The National Association of Legislative Information Technology (NALIT) will be sharing "Web Tips, Tricks and Techniques" for building Legislative RSS feeds at their 2004 Professional Development Seminar in beautiful Burlington, Vermont, September 8-11, 2004. Panelists include key IT players from Virginia, Nevada, and Utah. Several states are now using RSS to provide users with notices of new Web content or to distribute newsletters. At least two states are now generating legislative feeds directly from databases. This article previews some of what they'll be showing from the states of Texas, Utah, Wisconsin, and Rhode Island.
NALIT is the IT working group of the National Conference of State Legislatures. The recent annual meeting, July 19-23, 2004 in Salt Lake City, was hosted locally by Mark Allred and his IT staff from the Utah Office of Legislative Research and General Counsel. Marty Stephens , Speaker of the Utah House of Representatives and President of the National Conference of State Legislatures, presided. Linda Pittsford, Manager of the Texas Legislative Council Computer Center, gave a presentation introducing "Leveraging RSS Technology" for searching news.
This time around panelists Sharon Crouch Steidel, Director of Information Systems, House of Delegates, Virginia and Andy Harvey, Webmaster and Internet Services Administrator of the Nevada Legislative Counsel Bureau, will examine how to make news available via syndication, which RSS format to choose, and other tips and potential uses for RSS by legislatures.
Glen Johnson, Utah Office of Legislative Research and General Counsel, will then demonstrate how the Utah Legislature is using RSS. Glen has created a legislative news feed and Brooke Anderson, a programmer with the Legislative IT Staff, has tied into the Legislature's SQL database to provide RSS feeds for bill tracking and committee calendaring.
The bill tracking facility now creates custom feeds for the bills of interest to the user. The feeds provides links to the bill text, sponsor, bill status, floor calendars, and relevant committee agendas and minutes.
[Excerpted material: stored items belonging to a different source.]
Lemma cs_next_inner k p st keep Q :
  stack_ok dups st → p <= k →
  (∀ r p' st' k' nc, k <= k' → p' <= k' → next_post keep p st r p' st' nc → Q r p' st' k' nc) →
  csettles t k p st (next_inner o d keep) Q.
Proof.
  intros Hst Hp HQ. assert (∀ e k' nc, k <= k' → Q (Err e) p st k' nc) as HE by (intros; by apply HQ; [|lia|]).
  unfold next_inner, next_at. apply cs_gets_stack, cs_gets_pos, cs_bind, cs_on_input, settles_prepare; [|intros; by apply HE].
  intros k1 start nc1 Hk1 _ Hpos. apply cs_bind, cs_on_input, settles_at. intros k2 Hk2 Hn.
  destruct (t !! start) as [b|] eqn:Hb; [|apply cs_fail, HE; lia]. pose proof (lookup_lt_Some _ _ _ Hb) as Hlt. unfold near in Hn.
  destruct (Kind.is_end (Kind.from_byte b)) eqn:Eend.
  - destruct (top_is _ st) eqn:Etop; cbn [negb]; [|apply cs_on_input, settles_invalid; [lia|]; apply HE; lia].
    destruct (bool_decide (opening (Kind.from_byte b) = Kind.BeginObject) && negb (top_expects_name st)) eqn:Eobj;
      [apply cs_on_input, settles_invalid; [lia|]; apply HE; lia|].
    apply cs_bind, cs_set_stack. apply cs_bind, cs_set_pos. apply cs_ret. apply HQ; [lia|lia|].
    destruct (opening_begin (Kind.from_byte b) Eend) as [_ Ekind]. pose proof (from_byte_end b Eend) as Etext.
    set (token := if bool_decide (Kind.from_byte b = Kind.EndObject) then Token.EndObject else Token.EndArray) in *.
    assert (token = Token.EndObject ∨ token = Token.EndArray) as Hcases by (unfold token; case_match; [by left|by right]).
    assert (well_spelled token ∧ hidden token = token ∧ spelled token = Token.text token) as (Hw & Hh & Hsp) by (by destruct Hcases as [-> | ->]).
    exists token. split; [done|by rewrite Hh; destruct (_ || _)| | |lia| |by exists b; rewrite Ekind].
    + unfold grammar_step. by rewrite Ekind, Eend, Etop, Eobj.
    + exists nc1. split; [done|]. by intros [-> _]%orb_false_iff.
    + intros _. replace (S start - start) with 1 by lia. rewrite (drop_S _ _ _ Hb). cbn [take]. by rewrite Hsp, Etext.
  - destruct (top_expects_name st && negb (bool_decide (Kind.from_byte b = Kind.String))) eqn:Ename; [apply cs_fail, HE; lia|].
    destruct (is_begin (Kind.from_byte b) && too_deep (d + length st)) eqn:Edeep; [apply cs_fail, HE; lia|].
    apply cs_bind, cs_on_input, settles_scan_value; [done|done|lia| |intros; apply HE; lia].
    intros k3 token n nc3 Hk3 Hle (Hkind & Hn1 & Hlen & full & Hw & Hfk & Htext & Htok).
    assert (∀ (st2 : list Frame) k4, k3 <= k4 →
      (match st with f :: rest => if expects_name f then (λ f, f :: rest) <$> name_step dups (Token.text full) f else Some st | [] => Some [] end) = Some st2 →
      csettles t k4 p st2 (count_value;; (if is_begin (Kind.from_byte b) then modify (λ c, c <| stack := frame_new (Kind.from_byte b) :: stack c |>) else mret tt);;
        set_pos (start + n);; mret (token, start)) (λ r p' st' k' nc, Q r p' st' k' (nc1 || (false || (nc3 || nc))))) as Hfinish.
    { intros st2 k4 Hk4 Hst2. apply cs_enter. apply HQ; [lia|lia|]. exists full. split; [done|by rewrite Htok| | |lia| |by exists b].
      - unfold grammar_step. by rewrite Hfk, Eend, Ename, Edeep, Hst2.
      - exists nc1. split; [done|]. by intros [-> _]%orb_false_iff.
      - intros Hnc. replace (start + n - start) with n by lia. apply Htext. rewrite !orb_false_iff in Hnc. tauto. }
    apply cs_bind. unfold take_name. apply cs_gets_stack. destruct st as [|f rest].
    { apply cs_ret. by apply Hfinish. }
    destruct (expects_name f) eqn:Ef; [|apply cs_ret; by apply Hfinish].
    assert (token = full) as ->. { rewrite Htok. cbn. rewrite Ef. by rewrite orb_true_r. }
    assert (Kind.from_byte b = Kind.String) as Ek. { cbn in Ename. rewrite Ef in Ename. cbn in Ename. by apply negb_false_iff, bool_decide_eq_true in Ename. }
    assert (match full with Token.String text => text | _ => [] end = Token.text full) as Etext.
    { rewrite Ek in Hfk. destruct full as [|[]|s|s| | | |]; try done. }
    rewrite Etext. unfold name_step in Hfinish.
    destruct (if dups then (true, names f) else insert (Token.text full) (names f)) as [fresh ns] eqn:Ei.
    destruct fresh.
    + apply cs_set_stack. apply Hfinish; done.
    + apply cs_bind, cs_set_stack, cs_fail. apply HQ; [lia|lia|]. split; [done|].
      apply Forall2_cons in Hst as [Hf Hrest]. constructor; [|done].
      destruct dups eqn:Ed; [by injection Ei as ?|].
      destruct (name_step_sim false false (Token.text full) f f (or_introl eq_refl) Hf) as [_ H2] || idtac.
      destruct (name_step_sim false false (Token.text full) f f (or_intror eq_refl) Hf) as [_ H2].
      destruct H2 as (_ & _ & n1 & n2 & E1 & _ & Hsim & _); [unfold name_step; by rewrite Ei|done|]. rewrite Ei in E1. by injection E1 as <-.
Qed.
Lemma cs_next_mapped k p st keep Q :
  csettles t k p st (next_inner o d keep) (λ r p' st' k' nc, Q (match r with Ok a => Ok a | Err e => Err (in_pointer st' e) end) p' st' k' nc) →
  csettles t k p st (next o d keep) Q.
Proof.
  intros (r & p' & st' & k' & nc & Hm & Hk & HQ). eexists _, p', st', k', nc. split_and!; [|done|exact HQ].
  intros i Hi. destruct (Hm i Hi) as (i' & E & H). exists i'. split; [|done]. unfold next. rewrite E. by destruct r.
Qed.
The legislative committee watch list provides a check list allowing users to pick and choose committees of interest. For example, if you wanted to keep informed about interim committees in between legislative sessions, you could select just those, and it creates a custom feed linked to by the orange xml icon at the bottom of the page . The feed that you receive provides up-to-date links to agendas, minutes, and committee documents.
RSS innovations from other states that will be showcased at the NALIT seminar include:
Texas
The Texas Legislative Counsel has created RSS feeds for upcoming legislative calendars, committee meetings, schedules, and feeds for bill text, fiscal notes and analysis,
During the past four years, Utah and about half the other states have cooperatively developed State Government Information Locater Services. Within this group of states, about eight, with the assistance of the State of Washington State Library, have developed search engines using Microsoft Site Server technology. I noticed today that Rhode Island has joined Oregon, Utah, and New Mexico in having their state portal powered by their State Library's Find-It search. Rhode Island, in fact, pioneered the use of MS Find-It. It was their Secretary of State's Office and State Library that sponsored the original Find-It programming that was later shared with us and other states. This spirit of cooperative open source development continues.
Rhode Island, under Jim Willis, their Director of eGovernment for the Secretary of State, has recently won several awards for outstanding open source egovernment innovations. It's great to see how their PHP/mySQL CMS is used to power their press releases. Like Rhode Island, Utah is a NIC state, and local affliate, Utah Interactive, Inc., is developing open source RSS technologies for press releases.
Utah also has agencies experimenting with the Zope application server and Plone CMS. They have been greatly impressed with Texas Governor Rick Perry's application of Zope/Plone at his website.
The Hawaii Information and Communication Services Division is using this same technology for their new intranet portal and has a video presentation of their project.
Oregon joins these state in promoting the use of open source in state government as evidenced through their legislature's proposed Open Source Software for Oregon Act (House Bill 2892).
Former Utah CIO, Phil Windley, has been promoting the use of Open Source this week at the Washington, DC eGovOS conference and his presentation and running commentary at his website is highly recommended.